TASK GOAL -> Using the entries below, show all lines with the string "Defined".

=== ENTRIES SHOWN ===

(* ===== verification/DataSharePredicatesObject.v ===== *)
(** * Parameters of shared predicates

    Model of frameworks/native/data_share/common/src/datashare_predicates_object.cpp:
    the values a predicate carries, a tag next to a variant. Unlike a
    [DataShareValueObject], the alternative behind a tag depends on how the object
    was made: the constructors widen an [int] and a vector of [int] to 64 bits,
    [Unmarshalling] narrows them again. *)
From S2P Require Import Prelude DataShareErrno Parcel.

Inductive DataSharePredicatesObjectType :=
| TYPE_NULL | TYPE_INT | TYPE_DOUBLE | TYPE_STRING | TYPE_BOOL | TYPE_LONG
| TYPE_INT_VECTOR | TYPE_LONG_VECTOR | TYPE_DOUBLE_VECTOR | TYPE_STRING_VECTOR
| TYPE_OTHER (code : Z).

#[global] Instance DataSharePredicatesObjectType_eq_dec : EqDecision DataSharePredicatesObjectType.
Proof. solve_decision. Defined.

Definition type_code (t : DataSharePredicatesObjectType) : Z :=
  match t with
  | TYPE_NULL => 0 | TYPE_INT => 1 | TYPE_DOUBLE => 2 | TYPE_STRING => 3 | TYPE_BOOL => 4
  | TYPE_LONG => 5 | TYPE_INT_VECTOR => 6 | TYPE_LONG_VECTOR => 7 | TYPE_DOUBLE_VECTOR => 8
  | TYPE_STRING_VECTOR => 9 | TYPE_OTHER code => code
  end.

(** The cast from a number, which need not be the code of an enumerator. *)
Definition type_of_code (z : Z) : DataSharePredicatesObjectType :=
  match z with
  | 0 => TYPE_NULL | 1 => TYPE_INT | 2 => TYPE_DOUBLE | 3 => TYPE_STRING | 4 => TYPE_BOOL
  | 5 => TYPE_LONG | 6 => TYPE_INT_VECTOR | 7 => TYPE_LONG_VECTOR | 8 => TYPE_DOUBLE_VECTOR
  | 9 => TYPE_STRING_VECTOR | _ => TYPE_OTHER z
  end.

(** The alternatives of the variant, in its order. *)
Inductive variant :=
| VInt (z : Z)
| VInt64 (z : Z)
| VDouble (bits : Z)
| VString (s : string)
| VBool (b : bool)
| VIntVector (l : list Z)
| VInt64Vector (l : list Z)
| VStringVector (l : list string)
| VDoubleVector (l : list Z).

Record DataSharePredicatesObject := mkObject {
  type : DataSharePredicatesObjectType;
  value : variant;
}.

(** ** Constructors *)
Definition new_null : DataSharePredicatesObject := mkObject TYPE_NULL (VInt 0).
Definition new_int (val : Z) : DataSharePredicatesObject := mkObject TYPE_INT (VInt64 val).
Definition new_long (val : Z) : DataSharePredicatesObject := mkObject TYPE_LONG (VInt64 val).
Definition new_double (val : Z) : DataSharePredicatesObject := mkObject TYPE_DOUBLE (VDouble val).
Definition new_bool (val : bool) : DataSharePredicatesObject := mkObject TYPE_BOOL (VBool val).
Definition new_string (val : string) : DataSharePredicatesObject :=
  mkObject TYPE_STRING (VString val).
(** The value is assigned only when the vector is not empty. *)
Definition new_int_vector (val : list Z) : DataSharePredicatesObject :=
  mkObject TYPE_INT_VECTOR (match val with [] => VInt 0 | _ => VInt64Vector val end).
Definition new_long_vector (val : list Z) : DataSharePredicatesObject :=
  mkObject TYPE_LONG_VECTOR (VInt64Vector val).
Definition new_string_vector (val : list string) : DataSharePredicatesObject :=
  mkObject TYPE_STRING_VECTOR (VStringVector val).
Definition new_double_vector (val : list Z) : DataSharePredicatesObject :=
  mkObject TYPE_DOUBLE_VECTOR (VDoubleVector val).

(** ** Getters; [std::get] throws when the variant holds another alternative. *)
Definition GetType (o : DataSharePredicatesObject) : DataSharePredicatesObjectType := type o.

Definition GetInt (o : DataSharePredicatesObject) : outcome Z :=
  if decide (type o <> TYPE_INT) then Err E_INVALID_OBJECT_TYPE
  else match value o with VInt64 v => Ok (s32 v) | _ => Throws end.

Definition GetLong (o : DataSharePredicatesObject) : outcome Z :=
  if decide (type o <> TYPE_INT) then Err E_INVALID_OBJECT_TYPE
  else match value o with VInt64 v => Ok v | _ => Throws end.

Definition GetDouble (o : DataSharePredicatesObject) : outcome Z :=
  if decide (type o <> TYPE_DOUBLE) then Err E_INVALID_OBJECT_TYPE
  else match value o with VDouble v => Ok v | _ => Throws end.

Definition GetBool (o : DataSharePredicatesObject) : outcome bool :=
  if decide (type o <> TYPE_BOOL) then Err E_INVALID_OBJECT_TYPE
  else match value o with VBool v => Ok v | _ => Throws end.

Definition GetString (o : DataSharePredicatesObject) : outcome string :=
  if decide (type o <> TYPE_STRING) then Err E_INVALID_OBJECT_TYPE
  else match value o with VString v => Ok v | _ => Throws end.

Definition GetIntVector (o : DataSharePredicatesObject) : outcome (list Z) :=
  if decide (type o <> TYPE_INT_VECTOR) then Err E_INVALID_OBJECT_TYPE
  else match value o with VIntVector v => Ok v | _ => Throws end.

Definition GetLongVector (o : DataSharePredicatesObject) : outcome (list Z) :=
  if decide (type o <> TYPE_LONG_VECTOR) then Err E_INVALID_OBJECT_TYPE
  else match value o with VInt64Vector v => Ok v | _ => Throws end.

Definition GetDoubleVector (o : DataSharePredicatesObject) : outcome (list Z) :=
  if decide (type o <> TYPE_DOUBLE_VECTOR) then Err E_INVALID_OBJECT_TYPE
  else match value o with VDoubleVector v => Ok v | _ => Throws end.

Definition GetStringVector (o : DataSharePredicatesObject) : outcome (list string) :=
  if decide (type o <> TYPE_STRING_VECTOR) then Err E_INVALID_OBJECT_TYPE
  else match value o with VStringVector v => Ok v | _ => Throws end.

(** ** Marshalling; [None] when [std::get] throws on the way. *)
Section Marshalling.
Context `{Parcel}.

Definition MarshallingVector (o : DataSharePredicatesObject) (p : parcel) : option parcel :=
  match type o with
  | TYPE_INT_VECTOR | TYPE_LONG_VECTOR =>
      match value o with VInt64Vector v => Some (WriteInt64Vector v p) | _ => None end
  | TYPE_DOUBLE_VECTOR =>
      match value o with VDoubleVector v => Some (WriteDoubleVector v p) | _ => None end
  | TYPE_STRING_VECTOR =>
      match value o with VStringVector v => Some (WriteStringVector v p) | _ => None end
  | _ => Some p
  end.

Definition Marshalling (o : DataSharePredicatesObject) (p : parcel) : option parcel :=
  let p := WriteInt16 (type_code (type o)) p in
  p ← match type o with
      | TYPE_INT | TYPE_LONG =>
          match value o with VInt64 v => Some (WriteInt64 v p) | _ => None end
      | TYPE_DOUBLE => match value o with VDouble v => Some (WriteDouble v p) | _ => None end
      | TYPE_STRING => match value o with VString v => Some (WriteString v p) | _ => None end
      | TYPE_BOOL => match value o with VBool v => Some (WriteBool v p) | _ => None end
      | _ => Some p
      end;
  MarshallingVector o p.

Definition UnmarshallingVector (t : DataSharePredicatesObjectType) (o : DataSharePredicatesObject)
    (p : parcel) : DataSharePredicatesObject * parcel :=
  match t with
  | TYPE_INT_VECTOR =>
      let '(int64val, p) := ReadInt64Vector p in
      (mkObject (type o) (VIntVector (s32 <$> int64val)), p)
  | TYPE_LONG_VECTOR =>
      let '(int64val, p) := ReadInt64Vector p in (mkObject (type o) (VInt64Vector int64val), p)
  | TYPE_DOUBLE_VECTOR =>
      let '(doubleval, p) := ReadDoubleVector p in
      (mkObject (type o) (VDoubleVector doubleval), p)
  | TYPE_STRING_VECTOR =>
      let '(stringval, p) := ReadStringVector p in
      (mkObject (type o) (VStringVector stringval), p)
  | _ => (o, p)
  end.

Definition Unmarshalling (p : parcel) : DataSharePredicatesObject * parcel :=
  let '(code, p) := ReadInt16 p in
  let t := type_of_code code in
  let '(v, p) :=
    match t with
    | TYPE_INT => let '(z, p) := ReadInt64 p in (VInt (s32 z), p)
    | TYPE_LONG => let '(z, p) := ReadInt64 p in (VInt64 z, p)
    | TYPE_DOUBLE => let '(d, p) := ReadDouble p in (VDouble d, p)
    | TYPE_STRING => let '(s, p) := ReadString p in (VString s, p)
    | TYPE_BOOL => let '(b, p) := ReadBool p in (VBool b, p)
    | _ => (VInt 0, p)
    end in
  UnmarshallingVector t (mkObject t v) p.
End Marshalling.

(** ** The two layouts

    [local]: what the constructors make, and what [Marshalling] reads. *)
Definition local (o : DataSharePredicatesObject) : Prop :=
  match type o, value o with
  | TYPE_NULL, VInt 0
  | (TYPE_INT | TYPE_LONG), VInt64 _ | TYPE_DOUBLE, VDouble _ | TYPE_STRING, VString _
  | TYPE_BOOL, VBool _ | (TYPE_INT_VECTOR | TYPE_LONG_VECTOR), VInt64Vector _
  | TYPE_DOUBLE_VECTOR, VDoubleVector _ | TYPE_STRING_VECTOR, VStringVector _ => True
  | _, _ => False
  end.

(** [received]: what [Unmarshalling] makes of a local object. *)
Definition received (o : DataSharePredicatesObject) : DataSharePredicatesObject :=
  match type o, value o with
  | TYPE_INT, VInt64 z => mkObject TYPE_INT (VInt (s32 z))
  | TYPE_INT_VECTOR, VInt64Vector l => mkObject TYPE_INT_VECTOR (VIntVector (s32 <$> l))
  | _, _ => o
  end.

Section RoundTrip.
Context `{ParcelLaws}.

Definition encoding (o : DataSharePredicatesObject) : list item :=
  IInt16 (type_code (type o)) ::
  match type o, value o with
  | (TYPE_INT | TYPE_LONG), VInt64 v => [IInt64 v]
  | TYPE_DOUBLE, VDouble v => [IDouble v]
  | TYPE_STRING, VString v => [IString v]
  | TYPE_BOOL, VBool v => [IBool v]
  | (TYPE_INT_VECTOR | TYPE_LONG_VECTOR), VInt64Vector v => [IInt64Vector v]
  | TYPE_DOUBLE_VECTOR, VDoubleVector v => [IDoubleVector v]
  | TYPE_STRING_VECTOR, VStringVector v => [IStringVector v]
  | _, _ => []
  end.

Lemma object_marshals o p l :
  local o -> holds p l -> exists p', Marshalling o p = Some p' /\ holds p' (l ++ encoding o).
Proof.
  intros Hok Hp. unfold Marshalling, encoding. destruct o as [t v]. simpl in *.
  pose proof (WriteInt16_holds _ _ (type_code t) Hp) as H16.
  destruct t, v; simpl in *; try done; eexists; (split; [done|]); try exact H16;
    rewrite (cons_middle (IInt16 _)), app_assoc; eauto with parcel.
Qed.

Lemma object_unmarshals o p l :
  local o -> holds p (encoding o ++ l) ->
  exists p', Unmarshalling p = (received o, p') /\ holds p' l.
Proof.
  intros Hok Hp. unfold Unmarshalling. destruct o as [t v]; destruct t, v; simpl in *; try done;
    read_parcel; try (destruct z; [|done..]); eexists; by split.
Qed.
End RoundTrip.

(** The values the constructors are given. *)
Inductive argument :=
| ANull | AInt (z : Z) | ALong (z : Z) | ADouble (bits : Z) | ABool (b : bool)
| AString (s : string) | AInts (l : list Z) | ALongs (l : list Z) | AStrings (l : list string)
| ADoubles (l : list Z).

Definition object_of (a : argument) : DataSharePredicatesObject :=
  match a with
  | ANull => new_null | AInt z => new_int z | ALong z => new_long z | ADouble d => new_double d
  | ABool b => new_bool b | AString s => new_string s | AInts l => new_int_vector l
  | ALongs l => new_long_vector l | AStrings l => new_string_vector l
  | ADoubles l => new_double_vector l
  end.

Lemma object_of_local a : a <> AInts [] -> local (object_of a).
Proof. destruct a as [| | | | | |[|]| | |]; done. Qed.

(** ** What the getters find *)

(** The getter of a tag, its result as an argument again. *)
Definition reads (o : DataSharePredicatesObject) : outcome argument :=
  match GetType o with
  | TYPE_NULL | TYPE_OTHER _ => Ok ANull
  | TYPE_INT => v <-- GetInt o; Ok (AInt v)
  | TYPE_LONG => v <-- GetLong o; Ok (ALong v)
  | TYPE_DOUBLE => v <-- GetDouble o; Ok (ADouble v)
  | TYPE_BOOL => v <-- GetBool o; Ok (ABool v)
  | TYPE_STRING => v <-- GetString o; Ok (AString v)
  | TYPE_INT_VECTOR => v <-- GetIntVector o; Ok (AInts v)
  | TYPE_LONG_VECTOR => v <-- GetLongVector o; Ok (ALongs v)
  | TYPE_DOUBLE_VECTOR => v <-- GetDoubleVector o; Ok (ADoubles v)
  | TYPE_STRING_VECTOR => v <-- GetStringVector o; Ok (AStrings v)
  end.

(** The value an argument is read as where it was made, and where it was received. *)
Definition read_local (a : argument) : outcome argument :=
  match a with
  | AInt z => Ok (AInt (s32 z))
  | ALong _ => Err E_INVALID_OBJECT_TYPE
  | AInts _ => Throws
  | a => Ok a
  end.
Definition read_received (a : argument) : outcome argument :=
  match a with
  | AInt _ => Throws
  | ALong _ => Err E_INVALID_OBJECT_TYPE
  | AInts l => Ok (AInts (s32 <$> l))
  | a => Ok a
  end.

Section Layouts.
Context `{ParcelLaws}.

(** C17: The type discipline of a predicate's parameter. The tag always tells what the
    constructor was given, before and after sending. The getter that belongs to
    the tag finds its value but for three tags: a vector of [int] cannot be read
    where it was made, an [int] cannot be read where it was received, a 64-bit
    integer nowhere. A received object can be sent on unless it holds an [int] or
    a vector of [int]: then the marshalling throws. *)
Theorem object_types a p :
  a <> AInts [] -> holds p [] ->
  exists p1 o' p2, Marshalling (object_of a) p = Some p1 /\ Unmarshalling p1 = (o', p2) /\
    holds p2 [] /\ GetType o' = GetType (object_of a) /\
    reads (object_of a) = read_local a /\ reads o' = read_received a /\
    (forall q, Marshalling o' q = None <->
               GetType o' = TYPE_INT \/ GetType o' = TYPE_INT_VECTOR).
Proof.
  intros Ha Hp. pose proof (object_of_local a Ha) as Hl.
  destruct (object_marshals _ _ _ Hl Hp) as (p1 & E1 & Hp1).
  simpl ([] ++ _) in Hp1. rewrite <- (app_nil_r (encoding _)) in Hp1.
  destruct (object_unmarshals _ _ _ Hl Hp1) as (p2 & E2 & Hp2).
  exists p1, (received (object_of a)), p2.
  destruct a as [|z|z|d|b|s|[|z l]|l|l|l]; try done; split_and!; try done;
    intros q; (split; [intros Hq; try done; cbn; auto|intros [Hq|Hq]; done]).
Qed.
End Layouts.

Lemma object_types_witness :
  exists p1 o' p2, Marshalling (object_of (AInt 7)) ([] : list item) = Some p1 /\
    Unmarshalling p1 = (o', p2) /\ holds p2 [] /\ GetType o' = GetType (object_of (AInt 7)) /\
    reads (object_of (AInt 7)) = read_local (AInt 7) /\ reads o' = read_received (AInt 7) /\
    (forall q : list item, Marshalling o' q = None <->
                           GetType o' = TYPE_INT \/ GetType o' = TYPE_INT_VECTOR).
Proof. apply (@object_types parcel_list parcel_list_laws (AInt 7) []); done. Defined.
(* ===== verification/RdbUtilsSpec.v ===== *)
(** * Correctness of the data share adapter

    What a consumer writes into shared values and predicates, sends, and the
    provider adapts, compared with the same calls made on the database's own
    values and predicates. *)
From S2P Require Import Prelude Memory Strings StdMap Parcel DataShareValueObject DataShareValuesBucket DataSharePredicatesObject ValueObject ValuesBucket AbsPredicates RdbPredicates DataSharePredicates RdbUtils.
From Stdlib Require Import Ascii.

#[local] Open Scope list_scope.

(** ** Values: the same calls on both kinds of bucket *)
Definition run_shared (o : bucket_op) (b : SB.DataShareValuesBucket) : SB.DataShareValuesBucket :=
  match o with
  | OpPutString c v => SB.PutString b c v
  | OpPutInt c v => SB.PutInt b c v
  | OpPutLong c v => SB.PutLong b c v
  | OpPutDouble c v => SB.PutDouble b c v
  | OpPutBool c v => SB.PutBool b c v
  | OpPutBlob c v => SB.PutBlob b c v
  | OpPutNull c => SB.PutNull b c
  | OpDelete c => SB.Delete b c
  | OpClear => SB.Clear b
  end.

Definition shared_bucket (ops : list bucket_op) : SB.DataShareValuesBucket :=
  foldl (fun b o => run_shared o b) SB.new_bucket ops.
Definition direct_bucket (ops : list bucket_op) : ValuesBucket :=
  foldl (fun b o => ValuesBucket.run_op o b) ValuesBucket_empty ops.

===

EXERCISE ANSWER ->
Proof. solve_decision. Defined.
Proof. apply (@object_types parcel_list parcel_list_laws (AInt 7) []); done. Defined.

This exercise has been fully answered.